[Data extracted from a collection]

◆ ◆ ◆ ◆ ◆

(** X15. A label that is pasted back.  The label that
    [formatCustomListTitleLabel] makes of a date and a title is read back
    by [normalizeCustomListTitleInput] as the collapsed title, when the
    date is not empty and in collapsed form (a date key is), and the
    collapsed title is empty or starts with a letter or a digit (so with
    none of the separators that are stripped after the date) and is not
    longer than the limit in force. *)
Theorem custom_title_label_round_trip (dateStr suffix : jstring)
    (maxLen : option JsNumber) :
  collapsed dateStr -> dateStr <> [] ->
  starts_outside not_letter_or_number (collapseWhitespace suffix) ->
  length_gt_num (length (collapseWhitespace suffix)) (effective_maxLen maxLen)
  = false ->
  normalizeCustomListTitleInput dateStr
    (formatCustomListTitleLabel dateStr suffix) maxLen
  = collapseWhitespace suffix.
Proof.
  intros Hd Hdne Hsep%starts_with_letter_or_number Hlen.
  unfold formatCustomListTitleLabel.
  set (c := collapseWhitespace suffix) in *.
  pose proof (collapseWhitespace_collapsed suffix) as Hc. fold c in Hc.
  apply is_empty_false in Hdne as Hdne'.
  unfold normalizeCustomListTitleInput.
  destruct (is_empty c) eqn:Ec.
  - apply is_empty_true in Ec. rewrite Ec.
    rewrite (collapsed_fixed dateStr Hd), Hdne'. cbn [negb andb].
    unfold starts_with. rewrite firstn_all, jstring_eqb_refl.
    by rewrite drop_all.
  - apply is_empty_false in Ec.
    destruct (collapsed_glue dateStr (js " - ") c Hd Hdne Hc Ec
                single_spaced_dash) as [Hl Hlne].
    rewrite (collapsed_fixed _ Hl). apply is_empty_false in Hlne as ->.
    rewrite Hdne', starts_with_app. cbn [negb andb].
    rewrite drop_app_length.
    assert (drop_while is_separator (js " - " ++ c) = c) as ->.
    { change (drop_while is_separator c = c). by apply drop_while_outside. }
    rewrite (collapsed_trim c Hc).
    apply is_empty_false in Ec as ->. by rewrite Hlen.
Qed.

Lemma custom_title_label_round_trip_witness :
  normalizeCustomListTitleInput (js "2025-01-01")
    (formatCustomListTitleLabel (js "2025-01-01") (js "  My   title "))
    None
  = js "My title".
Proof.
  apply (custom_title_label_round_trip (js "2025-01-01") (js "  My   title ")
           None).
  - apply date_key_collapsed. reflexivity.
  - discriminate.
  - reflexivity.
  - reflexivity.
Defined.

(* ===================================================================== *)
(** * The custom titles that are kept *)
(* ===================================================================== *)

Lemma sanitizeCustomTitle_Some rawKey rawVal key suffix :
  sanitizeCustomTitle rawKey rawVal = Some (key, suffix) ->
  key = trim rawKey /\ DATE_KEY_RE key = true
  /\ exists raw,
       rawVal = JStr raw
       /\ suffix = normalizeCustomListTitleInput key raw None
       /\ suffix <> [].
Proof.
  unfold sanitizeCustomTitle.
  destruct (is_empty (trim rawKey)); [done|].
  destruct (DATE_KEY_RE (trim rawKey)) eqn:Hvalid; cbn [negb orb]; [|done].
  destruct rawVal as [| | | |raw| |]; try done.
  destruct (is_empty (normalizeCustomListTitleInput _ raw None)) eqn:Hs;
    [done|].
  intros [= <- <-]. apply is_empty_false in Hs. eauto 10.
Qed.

◆ ◆ ◆ ◆ ◆

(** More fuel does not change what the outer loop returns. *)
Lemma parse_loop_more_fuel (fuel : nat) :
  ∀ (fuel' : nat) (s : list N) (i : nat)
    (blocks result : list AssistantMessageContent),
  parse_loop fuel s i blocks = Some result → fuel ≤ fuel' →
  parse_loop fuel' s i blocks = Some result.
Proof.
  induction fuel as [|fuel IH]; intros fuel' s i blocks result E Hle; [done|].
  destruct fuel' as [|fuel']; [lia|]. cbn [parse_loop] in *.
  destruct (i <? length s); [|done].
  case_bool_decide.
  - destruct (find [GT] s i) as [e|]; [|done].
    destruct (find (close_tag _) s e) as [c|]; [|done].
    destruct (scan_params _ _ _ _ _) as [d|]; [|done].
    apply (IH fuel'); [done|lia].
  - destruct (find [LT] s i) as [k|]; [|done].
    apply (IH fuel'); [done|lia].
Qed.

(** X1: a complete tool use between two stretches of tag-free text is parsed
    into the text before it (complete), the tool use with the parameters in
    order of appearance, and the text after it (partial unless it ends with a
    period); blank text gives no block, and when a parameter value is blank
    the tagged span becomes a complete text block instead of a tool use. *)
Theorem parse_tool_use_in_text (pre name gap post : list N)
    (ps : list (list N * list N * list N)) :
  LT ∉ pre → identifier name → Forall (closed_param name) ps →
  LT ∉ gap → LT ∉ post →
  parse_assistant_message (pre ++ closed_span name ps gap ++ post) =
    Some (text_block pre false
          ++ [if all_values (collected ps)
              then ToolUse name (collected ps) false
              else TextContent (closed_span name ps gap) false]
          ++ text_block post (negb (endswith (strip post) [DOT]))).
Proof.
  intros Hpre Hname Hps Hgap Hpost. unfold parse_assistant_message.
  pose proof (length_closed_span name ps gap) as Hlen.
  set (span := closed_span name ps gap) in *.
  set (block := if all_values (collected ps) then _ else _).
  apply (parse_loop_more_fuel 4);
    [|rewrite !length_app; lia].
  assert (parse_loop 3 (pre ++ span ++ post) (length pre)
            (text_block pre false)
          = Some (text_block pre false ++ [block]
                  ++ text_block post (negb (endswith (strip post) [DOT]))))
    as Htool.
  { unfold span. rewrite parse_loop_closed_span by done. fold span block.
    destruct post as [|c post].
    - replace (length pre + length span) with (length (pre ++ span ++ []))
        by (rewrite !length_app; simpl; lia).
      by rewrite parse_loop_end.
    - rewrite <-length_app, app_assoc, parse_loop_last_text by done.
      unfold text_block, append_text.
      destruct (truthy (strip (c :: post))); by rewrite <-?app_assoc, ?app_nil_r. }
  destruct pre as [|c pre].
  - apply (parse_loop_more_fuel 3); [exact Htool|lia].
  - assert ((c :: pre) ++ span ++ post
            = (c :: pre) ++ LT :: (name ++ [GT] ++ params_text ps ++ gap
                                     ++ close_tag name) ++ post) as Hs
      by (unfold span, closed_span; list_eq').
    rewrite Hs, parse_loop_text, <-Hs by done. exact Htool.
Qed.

◆ ◆ ◆ ◆ ◆

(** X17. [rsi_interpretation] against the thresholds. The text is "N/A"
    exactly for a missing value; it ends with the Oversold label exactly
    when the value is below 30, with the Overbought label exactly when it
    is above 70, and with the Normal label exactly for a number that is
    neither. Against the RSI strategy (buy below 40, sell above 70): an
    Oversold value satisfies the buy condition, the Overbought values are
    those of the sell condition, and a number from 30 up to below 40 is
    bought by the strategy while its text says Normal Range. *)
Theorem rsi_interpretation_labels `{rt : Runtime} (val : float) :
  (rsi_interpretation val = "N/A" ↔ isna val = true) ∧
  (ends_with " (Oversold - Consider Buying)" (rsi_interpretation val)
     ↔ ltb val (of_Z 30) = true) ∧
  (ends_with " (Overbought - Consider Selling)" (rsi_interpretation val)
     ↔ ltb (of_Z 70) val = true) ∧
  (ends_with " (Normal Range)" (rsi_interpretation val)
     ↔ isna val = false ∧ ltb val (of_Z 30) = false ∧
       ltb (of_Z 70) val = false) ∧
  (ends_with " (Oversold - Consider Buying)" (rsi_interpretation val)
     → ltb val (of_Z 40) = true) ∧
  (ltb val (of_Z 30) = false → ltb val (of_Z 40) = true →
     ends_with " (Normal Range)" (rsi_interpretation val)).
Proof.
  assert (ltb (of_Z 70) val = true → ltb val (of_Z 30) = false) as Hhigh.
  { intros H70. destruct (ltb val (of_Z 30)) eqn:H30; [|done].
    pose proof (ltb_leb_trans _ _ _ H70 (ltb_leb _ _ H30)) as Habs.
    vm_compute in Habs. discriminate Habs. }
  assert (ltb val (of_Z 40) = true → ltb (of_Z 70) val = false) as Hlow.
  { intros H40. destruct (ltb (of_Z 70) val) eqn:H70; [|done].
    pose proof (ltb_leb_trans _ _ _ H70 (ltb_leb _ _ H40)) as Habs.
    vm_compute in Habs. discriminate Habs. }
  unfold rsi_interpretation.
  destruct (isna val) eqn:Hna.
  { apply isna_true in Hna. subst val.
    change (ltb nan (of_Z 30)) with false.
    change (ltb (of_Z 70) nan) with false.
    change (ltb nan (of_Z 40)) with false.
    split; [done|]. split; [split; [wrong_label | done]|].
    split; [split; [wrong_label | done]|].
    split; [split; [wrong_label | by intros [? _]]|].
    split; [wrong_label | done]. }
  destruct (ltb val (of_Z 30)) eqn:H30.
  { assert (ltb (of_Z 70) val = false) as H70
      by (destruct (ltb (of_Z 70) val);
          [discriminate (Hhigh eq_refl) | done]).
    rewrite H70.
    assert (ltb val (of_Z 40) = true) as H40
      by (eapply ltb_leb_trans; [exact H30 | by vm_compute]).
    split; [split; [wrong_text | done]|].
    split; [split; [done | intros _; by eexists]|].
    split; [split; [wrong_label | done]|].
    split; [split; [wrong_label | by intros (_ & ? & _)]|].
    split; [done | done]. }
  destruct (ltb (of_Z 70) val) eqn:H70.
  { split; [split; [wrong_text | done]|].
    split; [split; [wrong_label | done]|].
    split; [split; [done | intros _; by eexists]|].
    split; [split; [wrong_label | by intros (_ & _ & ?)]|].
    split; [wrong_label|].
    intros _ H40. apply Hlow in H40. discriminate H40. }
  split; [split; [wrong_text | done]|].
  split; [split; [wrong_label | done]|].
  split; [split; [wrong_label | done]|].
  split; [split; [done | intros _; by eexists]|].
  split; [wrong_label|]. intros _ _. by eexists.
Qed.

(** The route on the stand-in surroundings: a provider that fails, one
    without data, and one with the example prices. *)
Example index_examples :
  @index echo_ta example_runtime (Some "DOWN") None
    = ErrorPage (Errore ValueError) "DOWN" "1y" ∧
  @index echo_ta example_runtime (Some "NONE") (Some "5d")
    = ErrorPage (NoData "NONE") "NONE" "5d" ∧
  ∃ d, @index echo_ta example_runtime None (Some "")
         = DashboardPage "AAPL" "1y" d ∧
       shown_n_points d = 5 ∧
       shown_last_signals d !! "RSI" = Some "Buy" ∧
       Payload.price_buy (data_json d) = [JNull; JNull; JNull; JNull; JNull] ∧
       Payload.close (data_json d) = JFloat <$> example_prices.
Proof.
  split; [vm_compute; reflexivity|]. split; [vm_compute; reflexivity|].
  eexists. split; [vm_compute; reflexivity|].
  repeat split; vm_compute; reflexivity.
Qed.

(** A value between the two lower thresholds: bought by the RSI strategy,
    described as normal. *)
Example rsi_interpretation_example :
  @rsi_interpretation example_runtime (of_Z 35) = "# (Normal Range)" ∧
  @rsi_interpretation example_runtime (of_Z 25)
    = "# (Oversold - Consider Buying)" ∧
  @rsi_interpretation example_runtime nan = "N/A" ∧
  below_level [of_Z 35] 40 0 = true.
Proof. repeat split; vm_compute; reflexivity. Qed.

◆ ◆ ◆ ◆ ◆

> **Directions for this task**
Using the data above, copy each line that contains "complete".

> **Reply**
(** X1: a complete tool use between two stretches of tag-free text is parsed
    into the text before it (complete), the tool use with the parameters in
    the tagged span becomes a complete text block instead of a tool use. *)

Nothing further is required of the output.